**Activity:** Among the records that follow, find the line with "ap_decided_by := ap_decided_by" and the line with "(advance_lifecycle now a).2". Set down those lines and all lines between them exactly, without adding anything.
=== Supplied records ===
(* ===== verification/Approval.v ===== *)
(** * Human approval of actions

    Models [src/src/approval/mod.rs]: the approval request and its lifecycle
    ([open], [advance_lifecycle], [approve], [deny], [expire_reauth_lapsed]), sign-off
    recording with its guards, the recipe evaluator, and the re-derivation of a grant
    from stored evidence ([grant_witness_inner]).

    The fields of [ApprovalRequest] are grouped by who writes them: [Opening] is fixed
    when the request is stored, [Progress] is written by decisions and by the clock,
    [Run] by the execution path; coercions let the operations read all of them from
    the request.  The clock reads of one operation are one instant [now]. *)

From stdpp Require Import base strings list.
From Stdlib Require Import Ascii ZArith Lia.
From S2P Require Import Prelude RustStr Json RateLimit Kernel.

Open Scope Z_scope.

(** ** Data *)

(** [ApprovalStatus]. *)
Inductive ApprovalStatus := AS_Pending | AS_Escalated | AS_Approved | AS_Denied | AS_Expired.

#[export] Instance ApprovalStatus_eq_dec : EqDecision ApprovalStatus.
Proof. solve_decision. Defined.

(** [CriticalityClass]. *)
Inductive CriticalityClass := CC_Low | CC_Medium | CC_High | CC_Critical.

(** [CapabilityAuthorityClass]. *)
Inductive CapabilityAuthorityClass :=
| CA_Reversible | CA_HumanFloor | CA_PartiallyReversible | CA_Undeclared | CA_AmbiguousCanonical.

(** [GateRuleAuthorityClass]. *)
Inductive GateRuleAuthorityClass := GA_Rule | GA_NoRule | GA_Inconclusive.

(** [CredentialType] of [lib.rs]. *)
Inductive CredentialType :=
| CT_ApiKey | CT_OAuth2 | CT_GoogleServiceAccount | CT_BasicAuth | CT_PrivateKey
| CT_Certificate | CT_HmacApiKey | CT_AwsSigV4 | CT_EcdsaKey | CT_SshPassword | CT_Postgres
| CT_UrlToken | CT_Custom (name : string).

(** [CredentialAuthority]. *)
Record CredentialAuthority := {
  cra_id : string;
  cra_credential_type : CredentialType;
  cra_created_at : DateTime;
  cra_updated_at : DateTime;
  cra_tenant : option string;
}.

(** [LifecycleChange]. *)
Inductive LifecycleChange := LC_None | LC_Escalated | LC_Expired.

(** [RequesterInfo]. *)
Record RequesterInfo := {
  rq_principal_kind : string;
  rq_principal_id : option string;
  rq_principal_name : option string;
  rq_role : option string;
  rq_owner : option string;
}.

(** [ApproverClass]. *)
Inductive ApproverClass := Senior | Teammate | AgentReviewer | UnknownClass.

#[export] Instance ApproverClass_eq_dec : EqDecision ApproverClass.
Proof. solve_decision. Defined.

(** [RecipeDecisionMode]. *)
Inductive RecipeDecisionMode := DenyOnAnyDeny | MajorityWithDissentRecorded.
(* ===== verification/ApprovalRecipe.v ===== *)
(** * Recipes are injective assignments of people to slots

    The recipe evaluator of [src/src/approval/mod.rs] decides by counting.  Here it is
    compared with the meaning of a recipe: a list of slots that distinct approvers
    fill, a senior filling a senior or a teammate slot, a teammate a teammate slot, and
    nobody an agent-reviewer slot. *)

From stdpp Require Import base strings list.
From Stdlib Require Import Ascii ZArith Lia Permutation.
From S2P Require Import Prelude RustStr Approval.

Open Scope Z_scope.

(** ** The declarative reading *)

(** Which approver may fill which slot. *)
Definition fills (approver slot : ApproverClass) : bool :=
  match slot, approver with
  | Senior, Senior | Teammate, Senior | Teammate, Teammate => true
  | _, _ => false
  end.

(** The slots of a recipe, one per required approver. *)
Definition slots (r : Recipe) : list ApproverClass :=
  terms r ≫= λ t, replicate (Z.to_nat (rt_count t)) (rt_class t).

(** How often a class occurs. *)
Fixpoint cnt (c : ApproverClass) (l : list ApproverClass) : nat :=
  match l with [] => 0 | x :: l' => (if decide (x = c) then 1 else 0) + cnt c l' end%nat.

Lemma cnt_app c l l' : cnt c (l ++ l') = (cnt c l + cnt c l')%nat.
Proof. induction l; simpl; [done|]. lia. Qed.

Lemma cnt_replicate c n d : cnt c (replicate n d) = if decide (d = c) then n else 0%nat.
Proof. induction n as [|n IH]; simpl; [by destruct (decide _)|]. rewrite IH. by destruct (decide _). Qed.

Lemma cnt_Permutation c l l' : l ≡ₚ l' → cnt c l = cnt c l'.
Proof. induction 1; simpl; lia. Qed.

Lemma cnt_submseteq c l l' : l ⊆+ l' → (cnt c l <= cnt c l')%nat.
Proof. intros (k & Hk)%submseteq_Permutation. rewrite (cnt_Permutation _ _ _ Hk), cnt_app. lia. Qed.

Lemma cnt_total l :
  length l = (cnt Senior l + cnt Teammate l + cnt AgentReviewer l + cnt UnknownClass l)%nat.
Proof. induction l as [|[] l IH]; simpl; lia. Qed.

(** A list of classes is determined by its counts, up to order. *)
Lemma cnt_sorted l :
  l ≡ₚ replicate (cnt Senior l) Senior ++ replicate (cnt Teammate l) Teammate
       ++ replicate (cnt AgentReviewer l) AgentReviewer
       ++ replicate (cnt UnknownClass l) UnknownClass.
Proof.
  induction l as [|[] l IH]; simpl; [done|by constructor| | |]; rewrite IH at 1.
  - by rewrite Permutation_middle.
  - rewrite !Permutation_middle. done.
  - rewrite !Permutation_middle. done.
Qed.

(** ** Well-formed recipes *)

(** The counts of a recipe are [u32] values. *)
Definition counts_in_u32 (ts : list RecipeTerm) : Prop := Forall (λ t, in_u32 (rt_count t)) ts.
===
=== Supplied records ===
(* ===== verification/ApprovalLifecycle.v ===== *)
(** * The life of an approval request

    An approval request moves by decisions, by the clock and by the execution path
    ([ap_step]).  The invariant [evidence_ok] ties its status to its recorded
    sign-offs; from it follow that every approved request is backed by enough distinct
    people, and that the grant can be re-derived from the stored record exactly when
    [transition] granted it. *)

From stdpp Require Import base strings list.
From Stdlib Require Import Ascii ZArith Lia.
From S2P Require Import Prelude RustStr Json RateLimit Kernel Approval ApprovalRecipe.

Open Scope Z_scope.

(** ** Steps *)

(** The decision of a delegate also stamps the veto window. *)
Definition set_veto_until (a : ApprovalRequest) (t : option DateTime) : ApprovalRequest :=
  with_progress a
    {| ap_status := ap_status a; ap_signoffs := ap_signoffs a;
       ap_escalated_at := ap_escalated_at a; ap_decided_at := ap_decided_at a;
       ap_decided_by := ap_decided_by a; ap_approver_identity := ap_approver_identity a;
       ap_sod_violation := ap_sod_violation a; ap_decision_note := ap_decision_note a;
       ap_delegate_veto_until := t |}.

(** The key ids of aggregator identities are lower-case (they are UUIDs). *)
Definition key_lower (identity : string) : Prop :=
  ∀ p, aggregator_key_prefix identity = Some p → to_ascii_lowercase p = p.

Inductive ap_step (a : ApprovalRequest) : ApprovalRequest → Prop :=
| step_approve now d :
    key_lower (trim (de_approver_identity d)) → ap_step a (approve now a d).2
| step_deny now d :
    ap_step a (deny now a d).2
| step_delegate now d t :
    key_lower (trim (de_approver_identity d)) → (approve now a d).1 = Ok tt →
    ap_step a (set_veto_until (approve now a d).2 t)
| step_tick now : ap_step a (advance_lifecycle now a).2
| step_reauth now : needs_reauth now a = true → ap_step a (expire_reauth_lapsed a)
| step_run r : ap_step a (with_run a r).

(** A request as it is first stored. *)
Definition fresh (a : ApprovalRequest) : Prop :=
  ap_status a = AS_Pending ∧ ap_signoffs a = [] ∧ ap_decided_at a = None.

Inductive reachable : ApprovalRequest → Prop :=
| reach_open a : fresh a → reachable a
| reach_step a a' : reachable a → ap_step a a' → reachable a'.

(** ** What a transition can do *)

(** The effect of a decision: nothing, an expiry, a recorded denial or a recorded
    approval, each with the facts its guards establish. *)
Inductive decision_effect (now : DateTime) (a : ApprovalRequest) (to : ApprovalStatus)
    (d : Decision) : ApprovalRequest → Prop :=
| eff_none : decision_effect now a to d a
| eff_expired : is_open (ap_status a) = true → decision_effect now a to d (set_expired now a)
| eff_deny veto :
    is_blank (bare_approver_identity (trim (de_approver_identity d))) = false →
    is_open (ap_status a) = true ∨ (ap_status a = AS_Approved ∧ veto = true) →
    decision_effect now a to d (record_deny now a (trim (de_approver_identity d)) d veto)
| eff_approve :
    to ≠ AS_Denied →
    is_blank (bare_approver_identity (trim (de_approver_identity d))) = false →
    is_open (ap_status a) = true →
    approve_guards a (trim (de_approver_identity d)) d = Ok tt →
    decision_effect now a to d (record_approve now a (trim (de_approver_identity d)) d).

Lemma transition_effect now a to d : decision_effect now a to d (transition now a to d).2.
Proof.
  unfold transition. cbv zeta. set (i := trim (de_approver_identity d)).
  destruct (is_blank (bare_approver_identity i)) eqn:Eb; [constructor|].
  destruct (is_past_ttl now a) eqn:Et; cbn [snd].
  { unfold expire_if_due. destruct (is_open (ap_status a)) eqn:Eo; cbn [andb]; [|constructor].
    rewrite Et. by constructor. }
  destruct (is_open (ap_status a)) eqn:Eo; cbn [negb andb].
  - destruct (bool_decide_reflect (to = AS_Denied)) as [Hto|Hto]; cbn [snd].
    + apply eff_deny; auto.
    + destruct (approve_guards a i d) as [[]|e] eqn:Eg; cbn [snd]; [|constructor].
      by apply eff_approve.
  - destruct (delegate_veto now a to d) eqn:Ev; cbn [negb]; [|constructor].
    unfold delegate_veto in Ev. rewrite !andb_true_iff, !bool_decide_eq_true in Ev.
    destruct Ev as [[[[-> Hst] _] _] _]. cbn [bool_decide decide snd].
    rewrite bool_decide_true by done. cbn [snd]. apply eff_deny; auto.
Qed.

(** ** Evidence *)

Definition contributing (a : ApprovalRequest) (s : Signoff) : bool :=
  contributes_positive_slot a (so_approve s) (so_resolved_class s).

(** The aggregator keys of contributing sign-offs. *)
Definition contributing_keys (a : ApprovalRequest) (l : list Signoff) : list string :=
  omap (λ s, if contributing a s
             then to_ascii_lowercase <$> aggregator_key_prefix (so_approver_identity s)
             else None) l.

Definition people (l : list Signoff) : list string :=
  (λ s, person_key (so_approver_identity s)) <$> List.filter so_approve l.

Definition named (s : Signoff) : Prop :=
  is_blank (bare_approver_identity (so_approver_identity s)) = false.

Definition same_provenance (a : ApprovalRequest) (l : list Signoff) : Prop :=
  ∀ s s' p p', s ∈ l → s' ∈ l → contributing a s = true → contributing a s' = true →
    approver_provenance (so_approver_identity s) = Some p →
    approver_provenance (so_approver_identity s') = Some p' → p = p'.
===
**Expected answer:**
       ap_decided_by := ap_decided_by a; ap_approver_identity := ap_approver_identity a;
       ap_sod_violation := ap_sod_violation a; ap_decision_note := ap_decision_note a;
       ap_delegate_veto_until := t |}.

(** The key ids of aggregator identities are lower-case (they are UUIDs). *)
Definition key_lower (identity : string) : Prop :=
  ∀ p, aggregator_key_prefix identity = Some p → to_ascii_lowercase p = p.

Inductive ap_step (a : ApprovalRequest) : ApprovalRequest → Prop :=
| step_approve now d :
    key_lower (trim (de_approver_identity d)) → ap_step a (approve now a d).2
| step_deny now d :
    ap_step a (deny now a d).2
| step_delegate now d t :
    key_lower (trim (de_approver_identity d)) → (approve now a d).1 = Ok tt →
    ap_step a (set_veto_until (approve now a d).2 t)
| step_tick now : ap_step a (advance_lifecycle now a).2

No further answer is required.